Hardgrave, Alex and Worthington, John and D'Elia, Riccardo and Rigby, Rachael and Benedetto, Alexandre (2023) Innate Immune Modulation by Fluoroquinolones : The Influence of Gastrointestinal Hormones. PhD thesis, Lancaster University.
Abstract
As well as targeting bacteria directly, antibiotics have various harmful effects on host cells, often attributed to loss of commensal bacteria. Fluoroquinolone antibiotics are particularly well known for this, and have been attributed to symptoms such as tendon rupture and nerve damage. Whilst many clinical effects of fluoroquinolones are well documented, less so are the direct effects they have on immune cells and their subsequent responses. Antibiotics are known to affect weight and feeding, processes known to be modulated by intestinal hormones such as Cholecystokinin.
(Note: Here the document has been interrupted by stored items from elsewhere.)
(** In the document [Sample.self_referring] the first block is recorded,
    the seen-list being empty; the second, expired and met with the
    identifier in the seen-list, is passed over and its area has no key in
    the mappings the loop ends with; the third is recorded for its
    [expires] alone.  In [Sample.repeated], whose identifier is never in
    the seen-list, the expired second block is recorded. *)
Lemma info_blocks_filtered_witness :
  (exists after st,
      info_block Sample.now (Some Sample.own_identifier)
        Sample.own_identifier Sample.published
        no_alerts Sample.first_block = Ok after
      /\ list_id after = [Sample.own_identifier]
      /\ has_key false after (area_key Sample.triangle) = true
      /\ collect Sample.now (Some Sample.own_identifier)
           Sample.own_identifier Sample.published
           Sample.self_referring = Ok st
      /\ has_key false st (area_key Sample.triangle) = true
      /\ has_key false st (area_key Sample.square) = false)
  /\ (exists before,
        pass Sample.now (Some Sample.own_identifier)
          Sample.own_identifier Sample.published
          [Sample.first_block] no_alerts = Ok before
        /\ not_seen (Some Sample.own_identifier) (list_id before) = false
        /\ info_block Sample.now (Some Sample.own_identifier)
             Sample.own_identifier Sample.published
             before Sample.late_block = Ok before)
  /\ (exists before after,
        pass Sample.now (Some Sample.own_identifier)
          Sample.own_identifier Sample.published
          [Sample.first_block; Sample.late_block] no_alerts = Ok before
        /\ not_seen (Some Sample.own_identifier) (list_id before) = false
        /\ info_block Sample.now (Some Sample.own_identifier)
             Sample.own_identifier Sample.published
             before Sample.french_block = Ok after
        /\ has_key true before (area_key Sample.triangle) = false
        /\ has_key true after (area_key Sample.triangle) = true)
  /\ (exists before after,
        pass Sample.now (Some Sample.own_identifier)
          Sample.earlier_identifier Sample.published
          [Sample.first_block] no_alerts = Ok before
        /\ datetime_gt (mk_datetime 2020 5 31 12 0 0 0) Sample.now = false
        /\ info_block Sample.now (Some Sample.own_identifier)
             Sample.earlier_identifier Sample.published
             before Sample.ended_block = Ok after
        /\ list_id after = list_id before ++ [Sample.earlier_identifier]).
Proof.
  pose proof (proj1 (info_blocks_filtered Sample.now
                       (Some Sample.own_identifier) Sample.own_identifier
                       Sample.published Sample.self_referring)) as T.
  pose proof (proj1 (info_blocks_filtered Sample.now
                       (Some Sample.own_identifier) Sample.earlier_identifier
                       Sample.published Sample.repeated)) as T'.
  assert (S1 : iter Sample.self_referring (cap_tag "info")
               = [] ++ Sample.first_block
                 :: [Sample.late_block; Sample.french_block])
    by (vm_compute; reflexivity).
  assert (S2 : iter Sample.self_referring (cap_tag "info")
               = [Sample.first_block] ++ Sample.late_block
                 :: [Sample.french_block])
    by (vm_compute; reflexivity).
  assert (S3 : iter Sample.self_referring (cap_tag "info")
               = [Sample.first_block; Sample.late_block]
                 ++ Sample.french_block :: [])
    by (vm_compute; reflexivity).
  assert (S4 : iter Sample.repeated (cap_tag "info")
               = [Sample.first_block] ++ Sample.ended_block
                 :: [Sample.french_block])
    by (vm_compute; reflexivity).
  assert (R1 : reparsed_expires Sample.first_block
               = Ok Sample.tomorrow_instant) by (vm_compute; reflexivity).
  assert (R2 : reparsed_expires Sample.late_block
               = Ok (mk_datetime 2020 5 31 12 0 0 0))
    by (vm_compute; reflexivity).
  assert (R3 : reparsed_expires Sample.french_block
               = Ok Sample.tomorrow_instant) by (vm_compute; reflexivity).
  assert (R4 : reparsed_expires Sample.ended_block
               = Ok (mk_datetime 2020 5 31 12 0 0 0))
    by (vm_compute; reflexivity).
  split; [|split; [|split]].
  - pose proof (proj2 (T _ _ _ _ S1 eq_refl) _ R1) as K.
    replace (datetime_gt Sample.tomorrow_instant Sample.now
             || not_seen (Some Sample.own_identifier) (list_id no_alerts))
      with true in K by (vm_compute; reflexivity).
    destruct K as (Rt & K).
    assert (Rc : recordable Sample.first_block).
    { split; [discriminate|]. split.
      - intros _. eexists. vm_compute. reflexivity.
      - repeat constructor; discriminate. }
    destruct (proj1 Rt Rc) as (after & H).
    destruct (K after H) as (W & L & _ & A).
    destruct (A (Sample.area_elem Sample.triangle "Ottawa North"))
      as (tag & P & At & Fin).
    { vm_compute. now left. }
    assert (Tg : tag = Sample.triangle).
    { assert (P' : polygon_of (Sample.area_elem Sample.triangle "Ottawa North")
                   = Some Sample.triangle) by (vm_compute; reflexivity).
      rewrite P' in P. now injection P as <-. }
    subst tag.
    assert (Es : exists st,
      collect Sample.now (Some Sample.own_identifier) Sample.own_identifier
        Sample.published Sample.self_referring = Ok st
      /\ has_key false st (area_key Sample.square) = false).
    { eexists. split; vm_compute; reflexivity. }
    destruct Es as (st & C & Sq).
    exists after, st.
    split; [exact H|]. split; [exact L|]. split; [exact At|].
    split; [exact C|]. split; [exact (Fin st C) | exact Sq].
  - assert (Eb : exists before,
      pass Sample.now (Some Sample.own_identifier) Sample.own_identifier
        Sample.published [Sample.first_block] no_alerts = Ok before
      /\ not_seen (Some Sample.own_identifier) (list_id before) = false).
    { eexists. split; vm_compute; reflexivity. }
    destruct Eb as (before & B & N).
    exists before. split; [exact B|]. split; [exact N|].
    pose proof (proj2 (T _ _ _ _ S2 B) _ R2) as K.
    rewrite N in K.
    replace (datetime_gt (mk_datetime 2020 5 31 12 0 0 0) Sample.now)
      with false in K by (vm_compute; reflexivity).
    exact (proj1 K).
  - assert (Eb : exists before,
      pass Sample.now (Some Sample.own_identifier) Sample.own_identifier
        Sample.published [Sample.first_block; Sample.late_block] no_alerts
      = Ok before
      /\ not_seen (Some Sample.own_identifier) (list_id before) = false
      /\ has_key true before (area_key Sample.triangle) = false).
    { eexists. split; [|split]; vm_compute; reflexivity. }
    destruct Eb as (before & B & N & Hb).
    pose proof (proj2 (T _ _ _ _ S3 B) _ R3) as K.
    rewrite N in K.
    replace (datetime_gt Sample.tomorrow_instant Sample.now)
      with true in K by (vm_compute; reflexivity).
    cbn [orb] in K. destruct K as (Rt & K).
    assert (Rc : recordable Sample.french_block).
    { split; [discriminate|]. split.
      - intros Fr. vm_compute in Fr. discriminate Fr.
      - repeat constructor; discriminate. }
    destruct (proj1 Rt Rc) as (after & H).
    destruct (K after H) as (_ & _ & _ & A).
    destruct (A (Sample.area_elem Sample.triangle "Ottawa Nord"))
      as (tag & P & At & _).
    { vm_compute. now left. }
    assert (Tg : tag = Sample.triangle).
    { assert (P' : polygon_of (Sample.area_elem Sample.triangle "Ottawa Nord")
                   = Some Sample.triangle) by (vm_compute; reflexivity).
      rewrite P' in P. now injection P as <-. }
    subst tag.
    assert (Fr : is_french Sample.french_block = true)
      by (vm_compute; reflexivity).
    rewrite Fr in At.
    exists before, after.
    split; [exact B|]. split; [exact N|]. split; [exact H|].
    split; [exact Hb | exact At].
  - assert (Eb : exists before,
      pass Sample.now (Some Sample.own_identifier) Sample.earlier_identifier
        Sample.published [Sample.first_block] no_alerts = Ok before
      /\ not_seen (Some Sample.own_identifier) (list_id before) = true).
    { eexists. split; vm_compute; reflexivity. }
    destruct Eb as (before & B & N).
    pose proof (proj2 (T' _ _ _ _ S4 B) _ R4) as K.
    rewrite N in K.
    assert (D : datetime_gt (mk_datetime 2020 5 31 12 0 0 0) Sample.now
                = false) by (vm_compute; reflexivity).
    rewrite D in K. cbn [orb] in K. destruct K as (Rt & K).
    assert (Rc : recordable Sample.ended_block).
    { split; [discriminate|]. split.
      - intros _. eexists. vm_compute. reflexivity.
      - repeat constructor; discriminate. }
    destruct (proj1 Rt Rc) as (after & H).
    destruct (K after H) as (_ & L & _).
    exists before, after.
    split; [exact B|]. split; [exact D|]. split; [exact H | exact L].
Defined.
Fluoroquinolones, typically Ciprofloxacin and Levofloxacin are used as treatments for severe acute respiratory infections, such as inhalation Anthrax and Pneumonia. We therefore focussed on the effects they can have on macrophages, key cells in lung disease. We treated bone marrow-derived macrophages with Levofloxacin and Ciprofloxacin, and studied key parameters such as activation and polarisation via flow cytometry. Moreover, we treated both wild-type and CCK knockout mice with human equivalent dose regimes of these antibiotics to assess alteration of various innate immune cell subsets in the uninfected state. We also extracted bacterial DNA from the faeces of treated mice to investigate any dysbiosis that occurs. Fluoroquinolones were found to affect Macrophage polarisation both in vitro and in vivo, causing a ‘boost’ in M1 polarisation following BMDM IFNγ stimulation, while following 14 day treatment in vivo we also saw an increase in M1 polarisation in the lung. Interestingly we found profound CCK mediated weight loss in both Ciprofloxacin and Levofloxacin treated mice versus controls, as well as dysbiosis after only 24hrs of treatment. The role of CCK in this mechanism gives rise to the possibility of introducing CCK receptor antagonist co-treatment with fluoroquinolone treatment in order to mitigate and reduce harmful side effects.